*** Opening Information supplied ***
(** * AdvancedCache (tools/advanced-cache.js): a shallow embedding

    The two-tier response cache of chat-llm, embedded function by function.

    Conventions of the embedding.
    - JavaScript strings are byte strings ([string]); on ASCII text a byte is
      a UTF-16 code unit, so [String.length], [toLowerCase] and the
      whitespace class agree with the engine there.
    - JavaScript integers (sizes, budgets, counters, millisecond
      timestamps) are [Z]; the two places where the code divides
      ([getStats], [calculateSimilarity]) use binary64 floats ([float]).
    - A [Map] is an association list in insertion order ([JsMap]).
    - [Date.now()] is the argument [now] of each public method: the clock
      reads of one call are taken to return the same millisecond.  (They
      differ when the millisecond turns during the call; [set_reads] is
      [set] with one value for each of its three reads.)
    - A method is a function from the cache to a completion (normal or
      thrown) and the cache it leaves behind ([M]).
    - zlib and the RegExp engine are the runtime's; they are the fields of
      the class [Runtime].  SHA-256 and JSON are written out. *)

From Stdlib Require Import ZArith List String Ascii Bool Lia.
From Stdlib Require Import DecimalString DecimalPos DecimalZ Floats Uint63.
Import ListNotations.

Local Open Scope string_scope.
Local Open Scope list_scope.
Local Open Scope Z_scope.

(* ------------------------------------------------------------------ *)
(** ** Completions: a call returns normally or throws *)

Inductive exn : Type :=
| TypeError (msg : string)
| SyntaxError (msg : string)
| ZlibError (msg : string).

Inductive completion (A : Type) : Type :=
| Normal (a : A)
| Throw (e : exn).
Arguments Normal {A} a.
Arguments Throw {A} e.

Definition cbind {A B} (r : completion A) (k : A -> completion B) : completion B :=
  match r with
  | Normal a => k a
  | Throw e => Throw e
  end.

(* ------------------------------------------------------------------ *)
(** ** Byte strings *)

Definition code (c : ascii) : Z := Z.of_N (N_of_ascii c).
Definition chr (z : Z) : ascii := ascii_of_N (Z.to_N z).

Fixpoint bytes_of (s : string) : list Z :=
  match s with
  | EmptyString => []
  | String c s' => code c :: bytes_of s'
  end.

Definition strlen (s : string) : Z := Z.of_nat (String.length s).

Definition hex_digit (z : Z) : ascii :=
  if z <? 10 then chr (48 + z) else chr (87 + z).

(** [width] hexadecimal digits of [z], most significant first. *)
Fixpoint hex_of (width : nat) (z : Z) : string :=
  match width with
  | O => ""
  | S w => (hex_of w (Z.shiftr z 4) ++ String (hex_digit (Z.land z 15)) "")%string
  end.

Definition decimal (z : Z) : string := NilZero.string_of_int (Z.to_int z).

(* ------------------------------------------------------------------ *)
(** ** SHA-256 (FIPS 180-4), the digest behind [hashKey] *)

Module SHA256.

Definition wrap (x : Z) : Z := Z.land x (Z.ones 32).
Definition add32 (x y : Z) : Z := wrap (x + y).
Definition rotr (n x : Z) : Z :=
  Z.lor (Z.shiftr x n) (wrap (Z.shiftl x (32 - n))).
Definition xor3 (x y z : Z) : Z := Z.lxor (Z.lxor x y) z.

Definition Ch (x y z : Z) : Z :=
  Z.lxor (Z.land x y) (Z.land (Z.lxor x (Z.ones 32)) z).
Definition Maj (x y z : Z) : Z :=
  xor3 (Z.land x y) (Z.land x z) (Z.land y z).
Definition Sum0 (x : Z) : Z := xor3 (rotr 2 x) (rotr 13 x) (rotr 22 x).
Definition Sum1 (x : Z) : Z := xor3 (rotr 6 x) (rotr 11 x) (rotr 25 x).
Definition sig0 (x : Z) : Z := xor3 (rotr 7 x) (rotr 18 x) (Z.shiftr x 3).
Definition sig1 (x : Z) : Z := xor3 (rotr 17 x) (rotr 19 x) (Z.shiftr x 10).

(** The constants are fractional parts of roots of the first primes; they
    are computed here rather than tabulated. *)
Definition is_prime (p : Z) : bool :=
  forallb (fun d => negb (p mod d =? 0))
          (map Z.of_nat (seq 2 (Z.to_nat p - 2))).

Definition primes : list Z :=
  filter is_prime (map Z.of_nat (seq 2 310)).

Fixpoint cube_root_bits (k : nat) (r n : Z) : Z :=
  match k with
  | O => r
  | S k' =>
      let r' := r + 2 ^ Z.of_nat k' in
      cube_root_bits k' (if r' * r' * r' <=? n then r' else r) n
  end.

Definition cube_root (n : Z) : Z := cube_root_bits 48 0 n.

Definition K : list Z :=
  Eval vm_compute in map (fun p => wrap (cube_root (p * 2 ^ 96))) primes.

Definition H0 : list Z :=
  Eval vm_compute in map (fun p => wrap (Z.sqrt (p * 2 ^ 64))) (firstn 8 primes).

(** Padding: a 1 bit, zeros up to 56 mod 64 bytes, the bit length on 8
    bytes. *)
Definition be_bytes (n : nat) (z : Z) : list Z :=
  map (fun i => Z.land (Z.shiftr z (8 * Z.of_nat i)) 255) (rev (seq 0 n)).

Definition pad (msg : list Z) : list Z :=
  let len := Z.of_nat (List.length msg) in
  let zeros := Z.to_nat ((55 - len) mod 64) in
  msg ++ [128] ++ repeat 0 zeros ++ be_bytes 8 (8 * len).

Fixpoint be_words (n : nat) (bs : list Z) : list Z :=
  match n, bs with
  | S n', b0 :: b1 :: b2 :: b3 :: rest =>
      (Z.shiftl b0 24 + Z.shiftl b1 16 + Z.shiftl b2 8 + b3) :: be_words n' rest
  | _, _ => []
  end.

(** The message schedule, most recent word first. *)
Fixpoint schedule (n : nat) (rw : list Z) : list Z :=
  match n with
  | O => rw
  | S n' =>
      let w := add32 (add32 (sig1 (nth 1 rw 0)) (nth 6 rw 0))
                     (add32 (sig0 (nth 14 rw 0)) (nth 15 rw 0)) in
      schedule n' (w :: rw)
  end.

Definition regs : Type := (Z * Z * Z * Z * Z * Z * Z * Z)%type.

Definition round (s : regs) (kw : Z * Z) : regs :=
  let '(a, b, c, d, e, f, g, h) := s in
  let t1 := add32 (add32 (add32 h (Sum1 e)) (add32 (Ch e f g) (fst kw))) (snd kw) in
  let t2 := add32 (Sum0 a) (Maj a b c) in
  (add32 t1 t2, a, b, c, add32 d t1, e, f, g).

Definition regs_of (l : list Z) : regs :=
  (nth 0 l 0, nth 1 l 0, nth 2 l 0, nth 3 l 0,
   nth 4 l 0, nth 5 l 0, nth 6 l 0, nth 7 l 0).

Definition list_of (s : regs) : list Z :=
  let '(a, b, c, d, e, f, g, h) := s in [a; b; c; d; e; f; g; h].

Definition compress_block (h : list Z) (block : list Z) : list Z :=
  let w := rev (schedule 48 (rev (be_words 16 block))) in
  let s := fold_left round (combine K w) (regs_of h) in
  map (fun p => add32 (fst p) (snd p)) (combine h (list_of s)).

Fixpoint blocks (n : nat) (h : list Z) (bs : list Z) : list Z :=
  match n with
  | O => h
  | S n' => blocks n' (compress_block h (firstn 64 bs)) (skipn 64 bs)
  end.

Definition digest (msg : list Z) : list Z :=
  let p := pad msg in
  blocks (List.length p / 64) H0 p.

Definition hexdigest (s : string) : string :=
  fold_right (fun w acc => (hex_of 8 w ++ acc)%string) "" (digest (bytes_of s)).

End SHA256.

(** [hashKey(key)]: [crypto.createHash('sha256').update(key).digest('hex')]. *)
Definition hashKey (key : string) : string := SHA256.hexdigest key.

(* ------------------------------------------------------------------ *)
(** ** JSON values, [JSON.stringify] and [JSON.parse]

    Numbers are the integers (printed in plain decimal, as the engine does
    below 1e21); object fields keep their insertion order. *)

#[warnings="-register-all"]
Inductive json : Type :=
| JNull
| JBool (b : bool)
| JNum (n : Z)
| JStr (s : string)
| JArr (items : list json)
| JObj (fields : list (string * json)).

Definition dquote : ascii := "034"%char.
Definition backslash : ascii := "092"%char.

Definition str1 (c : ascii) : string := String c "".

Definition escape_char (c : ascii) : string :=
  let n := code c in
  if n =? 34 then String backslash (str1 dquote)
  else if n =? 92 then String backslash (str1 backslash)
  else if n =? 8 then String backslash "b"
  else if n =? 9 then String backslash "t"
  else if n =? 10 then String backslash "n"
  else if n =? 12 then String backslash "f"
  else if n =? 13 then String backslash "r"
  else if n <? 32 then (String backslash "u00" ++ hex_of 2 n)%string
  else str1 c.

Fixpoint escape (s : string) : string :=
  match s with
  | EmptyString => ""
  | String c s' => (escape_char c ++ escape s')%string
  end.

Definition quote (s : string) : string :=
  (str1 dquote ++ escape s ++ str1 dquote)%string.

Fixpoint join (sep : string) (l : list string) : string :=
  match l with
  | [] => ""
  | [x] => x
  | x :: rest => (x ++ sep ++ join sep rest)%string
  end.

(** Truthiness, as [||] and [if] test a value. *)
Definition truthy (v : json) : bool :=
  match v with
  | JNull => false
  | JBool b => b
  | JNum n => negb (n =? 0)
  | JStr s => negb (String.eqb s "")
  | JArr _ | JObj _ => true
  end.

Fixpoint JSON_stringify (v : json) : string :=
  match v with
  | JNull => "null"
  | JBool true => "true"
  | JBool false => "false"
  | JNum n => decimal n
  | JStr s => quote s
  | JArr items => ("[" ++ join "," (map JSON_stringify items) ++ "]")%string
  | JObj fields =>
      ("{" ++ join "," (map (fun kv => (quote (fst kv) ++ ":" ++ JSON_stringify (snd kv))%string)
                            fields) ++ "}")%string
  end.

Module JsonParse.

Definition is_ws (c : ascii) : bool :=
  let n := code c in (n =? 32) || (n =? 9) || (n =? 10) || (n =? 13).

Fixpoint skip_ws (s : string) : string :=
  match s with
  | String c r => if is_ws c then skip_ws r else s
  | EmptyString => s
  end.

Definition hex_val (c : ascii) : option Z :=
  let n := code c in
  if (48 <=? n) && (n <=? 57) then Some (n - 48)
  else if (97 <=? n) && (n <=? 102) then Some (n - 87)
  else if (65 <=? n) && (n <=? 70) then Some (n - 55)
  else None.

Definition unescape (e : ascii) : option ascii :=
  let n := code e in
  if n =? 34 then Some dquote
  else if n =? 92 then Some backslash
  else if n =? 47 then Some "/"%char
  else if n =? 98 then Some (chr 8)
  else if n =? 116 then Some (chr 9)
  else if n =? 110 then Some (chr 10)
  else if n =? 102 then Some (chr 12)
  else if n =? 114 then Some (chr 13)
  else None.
*** Closing Information supplied ***
Transcribe the records from their first line. Stop after the line with "- A [Map] is", including it.

■ Solution ■
(** * AdvancedCache (tools/advanced-cache.js): a shallow embedding

    The two-tier response cache of chat-llm, embedded function by function.

    Conventions of the embedding.
    - JavaScript strings are byte strings ([string]); on ASCII text a byte is
      a UTF-16 code unit, so [String.length], [toLowerCase] and the
      whitespace class agree with the engine there.
    - JavaScript integers (sizes, budgets, counters, millisecond
      timestamps) are [Z]; the two places where the code divides
      ([getStats], [calculateSimilarity]) use binary64 floats ([float]).
    - A [Map] is an association list in insertion order ([JsMap]).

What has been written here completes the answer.